When I had my hyper Egyptian mutt, people would often say how a smaller dog would be easier as they are calmer. Even though my dog was big and hyper, it does not mean that all big dogs are hyper – or that all small dogs are calm. I hated this stereotype and wished people would understand temperament and character better – and how it is unrelated to the dogs’ size or looks. (Same goes for humans by the way.)
Some dogs with the highest energy levels are Dalmatians, Pointers, Vizslas and Weimaraners, but also Miniature Pinschers, Jack and Parson Russell Terriers and Chihuahuas. Some dogs with the lowest energy levels are French Bulldogs, Pugs and Japanese Chins, but also Mastiffs, Bullmastiffs and Great Danes. When it comes to energy levels, there is no direct linkage between size and energy level.
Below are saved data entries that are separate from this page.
(* ===== verification/HookSchedulerSystem.v ===== *)
(** * The runtime hook scheduler under any interleaving of its callers

    The theorems about the scheduler: along any sequence of critical sections
    of its callers the counters are exact and the limits hold, the scheduler
    raises only what its callers ask for, work is never left waiting beside
    free slots, slots are shared between clients, and hooks that have waited
    long are not overtaken. *)

From Stdlib Require Import ssreflect.
From stdpp Require Import functions.
From S2P Require Import Prelude PyStr HookScheduler HookSchedulerFacts HookSchedulerCalls.
Local Open Scope Z_scope.
Local Open Scope py_scope.
Local Open Scope general_if_scope.

Module SchedulerSystem.
Import Scheduler SchedulerFacts SchedulerCalls.

Local Notation hook := QueuedRuntimeHook.

(** The hooks whose permit is not released. *)
Definition held (ps : list RuntimeHookPermit) : list hook :=
  permit_item <$> filter (λ p, permit_released p = false) ps.

Record sys_ok (y : system) : Prop := {
  sys_calls : ok (sch y) (waiting y) (held (permits y));
  sys_reserving : Forall (λ p, 0 <= p.1) (reserving y);
  sys_resizing : Forall (λ p, growing (sch y) (resize_id p) (resize_to p) (resize_by p)) (resizing y);
  sys_distinct : NoDup (resize_id <$> resizing y);
}.

Section system.
Context (env : environment) `{!Undisturbed env}.

Lemma held_app ps qs : held (ps ++ qs) = held ps ++ held qs.
Proof. by rewrite /held filter_app fmap_app. Qed.

Lemma held_release ps i p :
  ps !! i = Some p → permit_released p = false →
  held ps ≡ₚ permit_item p :: held (<[i := {| permit_item := permit_item p; permit_released := true |}]> ps).
Proof.
  intros Hi Hp. rewrite insert_take_drop; [by eapply lookup_lt_Some|].
  rewrite -{1}(take_drop_middle _ _ _ Hi) !held_app.
  assert (∀ qs, held (p :: qs) = permit_item p :: held qs) as -> by (intros; by rewrite /held filter_cons_True).
  assert (∀ qs, held ({| permit_item := permit_item p; permit_released := true |} :: qs) = held qs) as ->.
  { intros qs. by rewrite /held filter_cons_False. }
  by rewrite Permutation_middle.
Qed.

Lemma growing_keeps id s s' j n b :
  keeps id s s' → id ≠ Some j → growing s j n b → growing s' j n b.
Proof.
  intros Hk Hj (r & Hr & H). exists r. split; [|done]. rewrite (keeps_reservations _ _ _ Hk) //.
  by eapply lookup_lt_Some.
Qed.

(** The waiting resizes that do not use [id] are not disturbed. *)
Lemma resizing_keeps id s s' (ps : list pending_resize) :
  keeps id s s' → (∀ p, p ∈ ps → id ≠ Some (resize_id p)) →
  Forall (λ p, growing s (resize_id p) (resize_to p) (resize_by p)) ps →
  Forall (λ p, growing s' (resize_id p) (resize_to p) (resize_by p)) ps.
Proof.
  rewrite !Forall_forall. intros Hk Hid H p Hp. eapply growing_keeps; [done|by apply Hid|by apply H].
Qed.

(** A reservation is used by one call at a time: no call names a reservation
    on which a resize waits. *)
Definition unshared (e : event) (y : system) : bool :=
  match e with
  | Acquire _ (Some id) _ | Resize id _ _ | Release_reservation id =>
      negb (existsb (λ p, (resize_id p =? id)%nat) (resizing y))
  | _ => true
  end.

Lemma issued_spec id y : issued id y = true → is_Some (reservations (sch y) !! id).
Proof. intros Hlt%Nat.ltb_lt. by apply lookup_lt_is_Some. Qed.
Lemma unshared_spec id y :
  negb (existsb (λ p, (resize_id p =? id)%nat) (resizing y)) = true →
  ∀ p, p ∈ resizing y → Some id ≠ Some (resize_id p).
Proof.
  intros Hp%negb_true_iff p Hin [= ->]. apply not_true_iff_false in Hp. apply Hp, existsb_exists.
  exists p. split; [by apply list_elem_of_In|by apply Nat.eqb_refl].
Qed.

(** What an event leaves: a consistent system, and an exception only for
    the caller's own error. *)
Definition leaves (y : system) (r : result unit * system) : Prop :=
  sys_ok r.2 ∧ lim (sch r.2) = lim (sch y) ∧ ∀ e, r.1 = Raise e → caller_error e = true.

Lemma leaves_same y : sys_ok y → leaves y (Ok tt, y).
Proof. intros Hy. by split; [|split]. Qed.

Lemma leaves_sched (r : result unit) s y id :
  sys_ok y → keeps id (sch y) s → (∀ p, p ∈ resizing y → id ≠ Some (resize_id p)) →
  ok s (waiting y) (held (permits y)) → (∀ e, r = Raise e → caller_error e = true) →
  leaves y (r, with_sch s y).
Proof.
  intros [Hc Hr Hz Hd] Hk Hid Hok He. split_and!; [|apply Hk|done]. split; try done. by eapply resizing_keeps.
Qed.

Lemma leaves_settle y y0 r id W :
  sys_ok y → lim (sch y0) = lim (sch y) → reserving y0 = reserving y → resizing y0 = resizing y → permits y0 = permits y →
  waiting y0 = W → (∀ p, p ∈ resizing y → id ≠ Some (resize_id p)) →
  match r with
  | (Ok o, s') => after o W (held (permits y)) s' ∧ keeps id (sch y) s'
  | (Raise e, s') => caller_error e = true ∧ ok s' W (held (permits y)) ∧ keeps id (sch y) s'
  end →
  leaves y (settle y0 r).
Proof.
  intros [Hc Hr Hz Hd] El E1 E2 E3 E4 Hid H.
  assert (∀ s, keeps id (sch y) s →
    Forall (λ p, growing s (resize_id p) (resize_to p) (resize_by p)) (resizing y)) as Hz' by (intros; by eapply resizing_keeps).
  destruct r as [[[[x|r]|x]|e] s].
  - destruct H as [Hok Hk]. split_and!; [|apply Hk|done]. split; simpl; rewrite ?E1 ?E2 ?E3 ?E4; auto.
    eapply ok_perm, Hok; [done|]. rewrite held_app /= (Permutation_app_comm (held _)) //.
  - destruct H as [Hok Hk]. split_and!; [|apply Hk|done]. split; simpl; rewrite ?E1 ?E2 ?E3 ?E4; auto.
  - destruct H as [Hok Hk]. split_and!; [|apply Hk|done]. split; simpl; rewrite ?E1 ?E2 ?E3 ?E4; auto.
    eapply ok_perm, Hok; [|done]. by rewrite Permutation_app_comm.
  - destruct H as (He & Hok & Hk). split_and!; [|apply Hk|by intros ? [= <-]].
    split; simpl; rewrite ?E1 ?E2 ?E3 ?E4; auto.
Qed.

Lemma waiting_delete (W : list hook) i x : W !! i = Some x → W ≡ₚ x :: delete i W.
Proof. intros H. by apply delete_Permutation. Qed.

Lemma run_acquire q rid li y :
  sys_ok y → unshared (Acquire q rid li) y = true → leaves y (run env (Acquire q rid li) y).
Proof.
  intros Hy Hs. simpl. destruct (match rid with Some id => issued id y | None => true end) eqn:Hu; [|by apply leaves_same].
  assert (∀ id, rid = Some id → is_Some (reservations (sch y) !! id)) as H1.
  { intros id ->. by apply issued_spec. }
  assert (∀ p, p ∈ resizing y → rid ≠ Some (resize_id p)) as H2.
  { destruct rid; [by apply unshared_spec|done]. }
  eapply (leaves_settle y y _ rid (waiting y)); try done.
  pose proof (wpx_acquire env q rid li _ _ _ (sys_calls _ Hy) H1) as H. rewrite /wpx in H.
  by destruct (acquire env q rid li (sch y)) as [[]].
Qed.
Definition make_HookProcessCapacityPolicy (initial_target maximum memory_ceiling : Z)
    : result HookProcessCapacityPolicy :=
  initial_target ← validate_hook_worker_limit initial_target ;
  maximum ← validate_hook_worker_limit maximum ;
  raise_if (maximum <? initial_target) (ValueError "initial hook worker target exceeds maximum") ;;
  raise_if (memory_ceiling <=? 0) (ValueError "hook worker memory ceiling must be positive") ;;
  Ok {| target := initial_target; maximum_target := maximum; memory_ceiling_bytes := memory_ceiling;
        pressure_since := None; idle_since := None; last_scale_up := None |}.

Definition below (v : option Z) (ceiling : Z) : bool := match v with Some x => x <? ceiling | None => false end.
Definition pressured (ceiling : Z) (load : HookProcessLoad) : bool :=
  (0 <? queued load) && (QUEUE_P95_SCALE_THRESHOLD_SECONDS <? queue_p95_seconds load)
  && below (cpu_ratio load) CPU_SCALE_CEILING && below (rss_bytes load) ceiling
  && (failure_rate load <? FAILURE_RATE_SCALE_CEILING).

(** [HookProcessCapacityPolicy.observe]: the policy after it; it returns the
    target. *)
Definition observe (now : Z) (load : HookProcessLoad) (p : HookProcessCapacityPolicy) : HookProcessCapacityPolicy :=
  if pressured (memory_ceiling_bytes p) load then
    let since := default now (pressure_since p) in
    let grow := (PRESSURE_SECONDS <=? now - since)
                && match last_scale_up p with Some t => SPAWN_INTERVAL_SECONDS <=? now - t | None => true end
                && (target p <? maximum_target p) in
    {| target := if grow then target p + 1 else target p; maximum_target := maximum_target p;
       memory_ceiling_bytes := memory_ceiling_bytes p; pressure_since := Some since; idle_since := None;
       last_scale_up := if grow then Some now else last_scale_up p |}
  else
    let '(target', idle') :=
      if queued load =? 0 then
        match idle_since p with
        | None => (target p, Some now)
        | Some t => if (IDLE_SECONDS <=? now - t) && (MIN_WORKERS <? target p) then (target p - 1, Some now)
                    else (target p, Some t)
        end
      else (target p, None) in
    {| target := target'; maximum_target := maximum_target p; memory_ceiling_bytes := memory_ceiling_bytes p;
       pressure_since := None; idle_since := idle'; last_scale_up := last_scale_up p |}.
Definition RECEIPT_FIELDS : list pystr :=
  [$"schema_version"; $"receipt_id"; $"capability_id"; $"task_id"; $"invocation_id"; $"approval_provenance_id";
   $"claim_sha256"; $"binding"; $"use_number"; $"event_id"; $"claimed_at"].
Definition receipt_json (r : WorkflowCapabilityReceipt) : json :=
  JObj [($"schema_version", JStr (wr_schema_version r)); ($"receipt_id", JStr (wr_receipt_id r));
        ($"capability_id", JStr (wr_capability_id r)); ($"task_id", JStr (wr_task_id r));
        ($"invocation_id", JStr (wr_invocation_id r)); ($"approval_provenance_id", JStr (wr_approval_provenance_id r));
        ($"claim_sha256", JStr (wr_claim_sha256 r)); ($"binding", binding_json (wr_binding r));
        ($"use_number", JInt (wr_use_number r)); ($"event_id", JInt (wr_event_id r));
        ($"claimed_at", JStr (wr_claimed_at r))].
Definition receipt_from_dict (payload : pyval) : result WorkflowCapabilityReceipt :=
  values ← strict_object payload RECEIPT_FIELDS ;
  use_number ← match dict_get ($"use_number") values with
               | PInt n => Ok n | _ => Raise (WorkflowCapabilityError "invalid_receipt_use_number") end ;
  event_id ← match dict_get ($"event_id") values with
             | PInt n => Ok n | _ => Raise (WorkflowCapabilityError "invalid_receipt_event_id") end ;
  schema_version ← require_string "schema_version" (dict_get ($"schema_version") values) ;
  receipt_id ← require_string "receipt_id" (dict_get ($"receipt_id") values) ;
  capability_id ← require_string "capability_id" (dict_get ($"capability_id") values) ;
  task_id ← require_string "task_id" (dict_get ($"task_id") values) ;
  invocation_id ← require_string "invocation_id" (dict_get ($"invocation_id") values) ;
  approval_provenance_id ← require_string "approval_provenance_id" (dict_get ($"approval_provenance_id") values) ;
  claim_sha256 ← require_string "claim_sha256" (dict_get ($"claim_sha256") values) ;
  binding ← binding_from_dict (dict_get ($"binding") values) ;
  claimed_at ← require_string "claimed_at" (dict_get ($"claimed_at") values) ;
  make_receipt
    {| wr_schema_version := schema_version; wr_receipt_id := receipt_id; wr_capability_id := capability_id;
       wr_task_id := task_id; wr_invocation_id := invocation_id; wr_approval_provenance_id := approval_provenance_id;
       wr_claim_sha256 := claim_sha256; wr_binding := binding; wr_use_number := use_number; wr_event_id := event_id;
       wr_claimed_at := claimed_at |}.
(* ===== verification/WorkflowLedger.v ===== *)
(** * The authority ledger of workflow capabilities and its external control

    Models the tables of [store_workflow_capabilities_schema.py],
    [store_workflow_capability_transitions.py] (the signed, hash-chained ledger
    and its validation), [store_workflow_capability_control.py] (the control
    record kept outside the database) and [store_workflow_capability_time.py].

    A table is the list of its rows; [order by] sorts.  Integer columns hold
    what SQLite's 64-bit integers hold, an insertion beyond raises.  What a
    [PRIMARY KEY] or [UNIQUE] constraint refuses is refused by the insertion;
    the remaining constraints and triggers hold for every row the operations
    write.  The migration of the schema itself is not modelled.  Events carry
    no floating-point numbers.

    The control record is written to a credential store that may refuse a
    write, or the process may be killed before or after it; [write_outcome]
    says what happens to one write. *)

From S2P Require Import Prelude PyStr Sha256 Regex PyVal PyJson AsciiJson JsSemver NativeObservations WorkflowCapability.
Local Open Scope Z_scope.
Local Open Scope py_scope.

Module WorkflowLedger.
Import Json Native Workflow.

(** ** Tables *)

Record capability_row := {
  cap_capability_id : pystr;
  cap_approval_provenance_id : pystr;
  cap_nonce : pystr;
  cap_signed_claim_json : pystr;
  cap_key_id : pystr;
  cap_issued_at : pystr;
  cap_not_before : pystr;
  cap_expires_at : pystr;
  cap_max_uses : Z;
  cap_used_count : Z;
  cap_revoked_at : option pystr;
  cap_revocation_code : option pystr;
}.
Record state_row := {
  sta_capability_id : pystr;
  sta_signed_state_json : pystr;
  sta_key_id : pystr;
  sta_revision : Z;
  sta_use_high_water : Z;
  sta_observed_at : pystr;
  sta_revocation_id : option pystr;
}.
Record revocation_row := {
  rev_revocation_id : pystr;
  rev_capability_id : pystr;
  rev_signed_revocation_json : pystr;
  rev_key_id : pystr;
  rev_revoked_at : pystr;
}.
Record receipt_row := {
  rcp_receipt_id : pystr;
  rcp_capability_id : pystr;
  rcp_task_id : pystr;
  rcp_invocation_id : pystr;
  rcp_approval_provenance_id : pystr;
  rcp_signed_receipt_json : pystr;
  rcp_claimed_at : pystr;
  rcp_use_number : Z;
  rcp_event_id : Z;
}.
Record transition_row := {
  led_sequence : Z;
  led_capability_id : pystr;
  led_revision : Z;
  led_transition_kind : pystr;
  led_previous_transition_sha256 : pystr;
  led_signed_transition_json : pystr;
  led_key_id : pystr;
  led_event_id : Z;
}.
(** A row of [guard_events] *)
Record event_row := {
  evt_event_id : Z;
  evt_event_name : pystr;
  evt_payload_json : pystr;
  evt_occurred_at : pystr;
}.

(** The database, with the [AUTOINCREMENT] counter of [guard_events]. *)
Record tables := {
  capabilities : list capability_row;
  states : list state_row;
  revocations : list revocation_row;
  receipts : list receipt_row;
  transitions : list transition_row;
  events : list event_row;
  event_sequence : Z;
}.

Definition IntegrityError : exn := RuntimeError "IntegrityError".
Definition OverflowError : exn := RuntimeError "OverflowError".
Definition MAX_SQLITE_INTEGER : Z := 9223372036854775807.
Definition bind_integer (n : Z) : result unit := raise_if (MAX_SQLITE_INTEGER <? n) OverflowError.

Definition WORKFLOW_EVENTS : list pystr :=
  [$"workflow_capability.issued"; $"workflow_capability.claimed"; $"workflow_capability.revoked"].

Section ledger.
Context `{PyDecimal}.
Variable float_of : pystr → pyval.

(** ** The ledger *)

(** [_state_sha256], of the encoded state *)
Definition state_text_sha256 (encoded : pystr) : pystr :=
  sha256_hex (canonical_framed_payload ($"authority-state-digest") (JStr encoded)).
Definition state_sha256 (s : SignedAuthorityState) : pystr := state_text_sha256 (encode_signed_authority_state s).
(** [_event_payload_sha256], of the encoded payload *)
Definition event_text_sha256 (encoded : pystr) : pystr :=
  sha256_hex (canonical_framed_payload ($"authority-event") (JStr encoded)).
Definition event_payload_sha256 (payload : json) : pystr := event_text_sha256 (canonical payload).

Definition build_authority_transition (signed_claim : SignedWorkflowCapability) (signed_state : SignedAuthorityState)
    (sequence : Z) (previous_transition_sha256 transition_kind : pystr) (event_id : Z) (event_name : pystr)
    (event_payload : json) (occurred_at : pystr) (use_number : option Z) (receipt_id revocation_id : option pystr)
    (key : list Z) (key_id : pystr) : result SignedAuthorityTransition :=
  transition ← make_transition
    {| at_schema_version := AUTHORITY_TRANSITION_SCHEMA; at_algorithm := AUTHORITY_TRANSITION_ALGORITHM;
       at_sequence := sequence; at_capability_id := cl_capability_id (sc_claim signed_claim);
       at_claim_sha256 := workflow_capability_claim_sha256 signed_claim;
       at_revision := as_revision (ss_state signed_state); at_transition_kind := transition_kind;
       at_previous_transition_sha256 := previous_transition_sha256;
       at_signed_state_sha256 := state_sha256 signed_state; at_event_id := Some event_id;
       at_event_name := Some event_name; at_event_payload_sha256 := Some (event_payload_sha256 event_payload);
       at_occurred_at := occurred_at; at_use_number := use_number; at_receipt_id := receipt_id;
       at_revocation_id := revocation_id |} ;
  sign_authority_transition transition key key_id.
While some people think Pit Bulls, Dobermans and Rottweilers are vicious dogs, people should first understand that these dogs are not aggressive by nature. It is human involvement – through training and/or selective breeding – that leads to aggressive dogs. This is not the dogs fault and I have met many sweet and adorable ‘vicious’ dogs. Some may be surprised to find out that, according to a study conducted in 2013, the top three most aggressive dog breeds are Jack Russell Terriers, Chihuahuas and Dachshunds. All are small dogs. The reason is that bites and attempted bites from small dogs often go unreported, yet they tend to lash out more often (sometimes even at their owners). I believe that this, again, has nothing to do with the actual dog and/or breed, but more with the owners who tend to ‘baby’ these small dogs and letting the dogs thereby develop the nasty ‘small dog syndrome’ and all negative behaviour associated with this. People think that small dogs do not need training and discipline – another misconception. In this 2013 aggression study, Pit Bulls and Rottweilers scored average and below average while Basset Hounds, Golden Retrievers, Labrador Retrievers, Siberian Huskies and Greyhounds scored low.
It is not a matter of size.
“It’s not the size of the dog in the fight, it’s the size of the fight in the dog.”